Micro CHP systems are certified under the Microgeneration Certification Scheme as an MCS approved technology. This means as an MCS Certified installer, Solid Renewables is able to install MCS Certified CHP Equipment and offer consumers the Feed in Tariffs.
Micro CHP stands for micro combined heat and power. This refers to a heating technology which generates heat and electricity simultaneously, from the same energy source, in individual homes or buildings.
The main output of a micro-CHP system is heat with some electricity generation, at a typical ratio of about 6:1 for domestic appliances. Any electricity generated and not used in the home can be exported back to the grid.
A typical domestic system is expected to have the potential to generate up to 1kW of electricity per hour once warmed up. This would be enough to power the lighting and appliances in a typical home. The amount of electricity generated ultimately depends on how long the system is running.
Most domestic micro-CHP systems today use mains gas or LPG as a heating fuel, although they can also be powered by oil or bio fuels. While gas and oil are not renewable energy sources (they are fossil fuels), the technology is still considered to be a ‘low carbon technology’ because it is more efficient than just burning the fossil fuel for heat and getting electricity from the national grid.
Micro-CHP systems are comparable in size and shape to an ordinary, modern, domestic boiler and can be wall hung like most boilers, or floor standing. Servicing costs and maintenance are estimated to be similar to a standard boiler – although a specialist will be required.
The only difference to a standard boiler is that they are able to generate electricity while they are heating water.
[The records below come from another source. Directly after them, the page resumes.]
(** * Expense ingestion and renewal lifecycle: a shallow embedding

    The development follows three source files of the backend:
    - [controllers/bulkUploadController.js]  (bulk ingestion, the
      template, the export and its filters),
    - [controllers/expenseController.js]     (single-record validation,
      the filters of the list, approval links),
    - [services/cronJobs.js] and the cron router (scheduled jobs).

    JavaScript values are modelled as follows.
    - Strings are [string]s of the characters below U+0100; [trim]
      removes the white space among them, the no-break space included,
      and [toLowerCase] folds the capital letters among them.
    - Numbers are doubles: [NaN], the two infinities, and the finite
      ones, each held as the rational it denotes; sums, differences and
      products are rounded to the nearest double, ties to even, and
      overflow to an infinity. The sign of zero is not kept: no operation
      of these files tells the two zeros apart.
    - A [Date] is either invalid or a time value in milliseconds, clipped
      to the ECMAScript range.
    - Lookups in object literals see [Object.prototype].
    - Conversions that the language leaves to the host, and the
      collaborators that are not part of these files, are fields of the
      record [Host].
    - Local time is UTC plus the offset the host gives for the instant,
      which may change over the year.
    - The record store is a list of records with distinct identifiers. It
      is reachable; of its operations [create] and the [save] of the
      upload can refuse. Sending an e-mail and persisting a notification
      succeed and are recorded in the list of what a job sent. *)

From Stdlib Require Import ZArith QArith Qround Qpower Qabs Lqa Ascii String Sorted.
From stdpp Require Import gmap strings list pretty.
Micro-CHP has a number of benefits, including:
There is very little complexity to installing a micro-CHP unit. If you already have a conventional boiler then a micro-CHP unit should be able to replace it as it’s roughly the same size. Given the electricity generated, an electrician will also be involved with the installation but this is something the installer will organise. The estimated costs are often quickly covered by the Feed in Tariffs.